NIST has the unique mission to work with industry to foster innovation and trade that promotes U. S. competitiveness.  NIST’s position is distinct from that of industry and universities.  The DMP selects projects that target NIST’s mission and cannot effectively be addressed by other constituency.  The selection of a metrology project balances several competing forces.  Our measurement problems involve measurands of extreme technical difficulty and accuracy where the cost of measurement excludes the domain of profitable industrial enterprises.  Simultaneously, the program creates positive return on investment by targeting projects with significant leverage and value with net positive aggregate benefits to the nation.  Additionally, the program recognizes the lower cost structure of universities and avoids projects that could be addressed more economically and efficiently by these institutions.  In particular, the DMP exploits economies of experience and scope from NIST’s unique long term institutional knowledge and capability which is unavailable to academia.    

NIST’s specific role as a neutral third party with technical excellence provides NIST a unique role for national and international standards that foster trade, create a level playing field, and promote emerging or high value technologies where the US has a significant presence.  Standards have significant leverage by formulating how an entire industry specifies and tests its products.   Well written standards have positive externalities to industry by: avoiding costs of individualized (i.e. idiosyncratic) testing, optimizing capital purchases by allowing meaningful comparisons between different products, and lowering barriers to adopting new technology through the increased confidence and information imparted to industrial users enhances early adoption of technology. 

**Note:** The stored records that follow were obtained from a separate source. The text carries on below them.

(** [def execute_connect(self, profile_name=None) -> int] *)
Definition execute_connect (profile_name : PyVal) : M Z :=
  (* Load profile if specified *)
  loaded <-
    (if truthy profile_name then
       profile <- load_profile profile_name ;;
       if negb (truthy profile) then
         print ("Error: Profile '" ++ py_str profile_name ++ "' not found.") ;;
         ret None
       else ret (Some profile)
     else
       (* Try to load last used profile *)
       last_profile <- config_get "last_profile" ;;
       if negb (truthy last_profile) then
         print "Error: No profile specified and no last profile found." ;;
         ret None
       else
         profile <- load_profile last_profile ;;
         if negb (truthy profile) then
           print ("Error: Last profile '" ++ py_str last_profile ++ "' not found.") ;;
           ret None
         else ret (Some profile)) ;;
  match loaded with
  | None => ret 1%Z
  | Some profile =>
      (* Connect to RPC *)
      app_id <- lift (py_get profile "app_id") ;;
      if negb (truthy app_id) then
        print "Error: Profile missing Application ID." ;;
        ret 1%Z
      else
        connected <- connect app_id ;;
        if connected then
          (* Update activity with profile data *)
          activity <-
            match profile with
            | PDict data => lift (cli_build_activity data)
            | _ => raise (no_attribute profile "get")
            end ;;
          updated <- update_activity (PDict activity) ;;
          if updated then
            name <- lift (py_get profile "name") ;;
            print ("Connected to Discord RPC with profile: " ++ py_str name) ;;
            ret 0%Z
          else
            print "Error: Failed to update activity." ;;
            ret 1%Z
        else
          print "Error: Failed to connect to Discord RPC." ;;
          ret 1%Z
  end.

(** [def execute_disconnect(self) -> int] *)
Definition execute_disconnect : M Z :=
  disconnect ;;
  print "Disconnected from Discord RPC." ;;
  ret 0%Z.

Section SendToRunning.
Context {codec : JsonCodec}.

(** [def send_to_running_instance(self, command) -> bool];
    [ipc_client] is the attribute: [None] or a client with its port. *)
Definition send_to_running_instance (ipc_client : option Z) (command : PyVal)
  : M PyVal :=
  match ipc_client with
  | Some port => send_command port command
  | None => ret (PBool false)
  end.
End SendToRunning.

(* ================================================================== *)
(** * [class SingleInstanceManager], the port and pid files *)
(* ================================================================== *)

From Stdlib Require DecimalPos.

(** The whitespace [int()] skips at both ends of its argument. *)
Definition int_space (c : ascii) : bool :=
  let n := code c in
  ((9 <=? n) && (n <=? 13) || (n =? 32) || (n =? 133) || (n =? 160))%N.

Fixpoint lstrip_int (s : list ascii) : list ascii :=
  match s with
  | c :: r => if int_space c then lstrip_int r else s
  | [] => []
  end.

Definition strip_int (s : list ascii) : list ascii :=
  rev (lstrip_int (rev (lstrip_int s))).

(** Where the scan of the digits stands: nothing read yet, after a
    digit, after an underscore. *)
Inductive DigitScan : Type := AtStart | AfterDigit | AfterUnderscore.

(** Decimal digits with single underscores between them: the value and
    the number of digits. *)
Fixpoint scan_digits (s : list ascii) (value : Z) (count : N) (at_ : DigitScan)
  : option (Z * N) :=
  match s with
  | [] =>
      match at_ with
      | AfterDigit => Some (value, count)
      | _ => None
      end
  | c :: r =>
      if is_digit c then
        scan_digits r (10 * value + Z.of_N (code c - 48)) (N.succ count) AfterDigit
      else if Ascii.eqb c "_" then
        match at_ with
        | AfterDigit => scan_digits r value count AfterUnderscore
        | _ => None
        end
      else None
  end.

(** The most digits [int()] converts (CPython 3.11 and later). *)
Definition max_str_digits : N := 4300.

Definition invalid_literal (s : string) : Exn :=
  mkExn OtherError ("invalid literal for int() with base 10: " ++ repr_str s).

(** [int(s)] in base 10. *)
Definition py_int (s : string) : Res Z :=
  let body := strip_int (list_ascii_of_string s) in
  let (negative, digits) :=
    match body with
    | c :: r =>
        if Ascii.eqb c "-" then (true, r)
        else if Ascii.eqb c "+" then (false, r)
        else (false, body)
    | [] => (false, body)
    end in
  match scan_digits digits 0 0 AtStart with
  | Some (value, count) =>
      if (max_str_digits <? count)%N then
        Raise (mkExn OtherError
                 "Exceeds the limit (4300 digits) for integer string conversion")
      else Ret (if negative then (- value)%Z else value)
  | None => Raise (invalid_literal s)
  end.

(** A small text file as the code meets it: missing, or there with a
    text that [read_text()] returns, or there and unreadable. *)
Definition TextFile : Type := option (Res string).

(** [def get_port(self) -> Optional[int]], from the state of
    [self.port_file]. *)
Definition get_port (port_file : TextFile) : option Z :=
  match port_file with
  | Some content =>
      match rbind content (fun text => py_int (strip text)) with
      | Ret port => Some port
      | Raise e => None
      end
  | None => None
  end.

(** [def save_port(self, port: int) -> None]: the state of
    [self.port_file] afterwards.  A write that fails after the file was
    opened leaves it empty. *)
Definition save_port (io : WriteOutcome) (port : Z) (port_file : TextFile)
  : TextFile :=
  match io with
  | Written => Some (Ret (str_Z port))
  | OpenFailed e => port_file
  | WriteFailed e => Some (Ret "")
  end.

(** [def get_pid(self) -> Optional[int]], from the state of
    [self.lock_file]. *)
Definition get_pid (lock_file : TextFile) : option Z :=
  match lock_file with
  | Some content =>
      match
        rbind content (fun text =>
          let pid_str := strip text in
          if negb (String.eqb pid_str "") then rbind (py_int pid_str) (fun n => Ret (Some n))
          else Ret None)
      with
      | Ret pid => pid
      | Raise e => None
      end
  | None => None
  end.

(* ================================================================== *)
(** * Concrete states, used to run the code *)
(* ================================================================== *)

(** A world in which the calls to come have the given outcomes. *)
Definition world_of (outcomes : list Outcome) : World :=
  {| script := outcomes; trace := [] |}.

(** The owner process right after start-up: nothing connected, no
    window, output going to the terminal. *)
Definition process_of (w : World) (m : RPCManager) (d : Dir) : Process :=
  {| env := w; rpc := m; profiles_dir := d; config := [];
     main_window := None; sys_stdout := Terminal; terminal := "" |}.

Definition some_client : Presence := mkPresence 0 (PStr "123456789012345678").

(** A supervisor after [connect("123456789012345678")] and a publish. *)
Definition connected_manager (activity : PyVal) : RPCManager :=
  {| client := Some some_client;
     client_id := PStr "123456789012345678";
     status := CONNECTED;
     current_activity := activity;
     _reconnect_thread := Some (mkThread true);
     _reconnect_event := false;
     _should_reconnect := true |}.

Definition sample_activity : dict :=
  [("details", PStr "Playing"); ("state", PNone); ("start", PInt 1700000000)].

Definition pipe_closed : Exn := mkExn OtherError "[Errno 32] Broken pipe".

Ongoing Measurement Services

Measurement Services provide industry with accurate and timely dimensional calibrations to enhance U.S. productivity and quality.  The cornerstone of the DMP is to realize and disseminate the meter by providing industry with accurate and timely measurement services including calibrations, special tests, and standard reference materials and data.  One focus of the DMP is emphasizing measurement services with highly leveraged penetration into the US traceability chain.  For example, each gauge block calibrated at NIST provides explicit metrological traceability for over 1000 blocks in industry use.  The other focus is on providing unique high accuracy metrology for high value components; recent examples include NASA satellite flight hardware and nuclear weapons gauges. The program periodically re-examines the portfolio of services for current applicability and also continuously improves service metrics including on-time delivery and days-turn-around time for its calibrations. 

To accomplish this objective the program has a carefully selected array of ongoing calibrations and a series of scheduled improvements for maintaining state-of-the-art dimensional metrology. 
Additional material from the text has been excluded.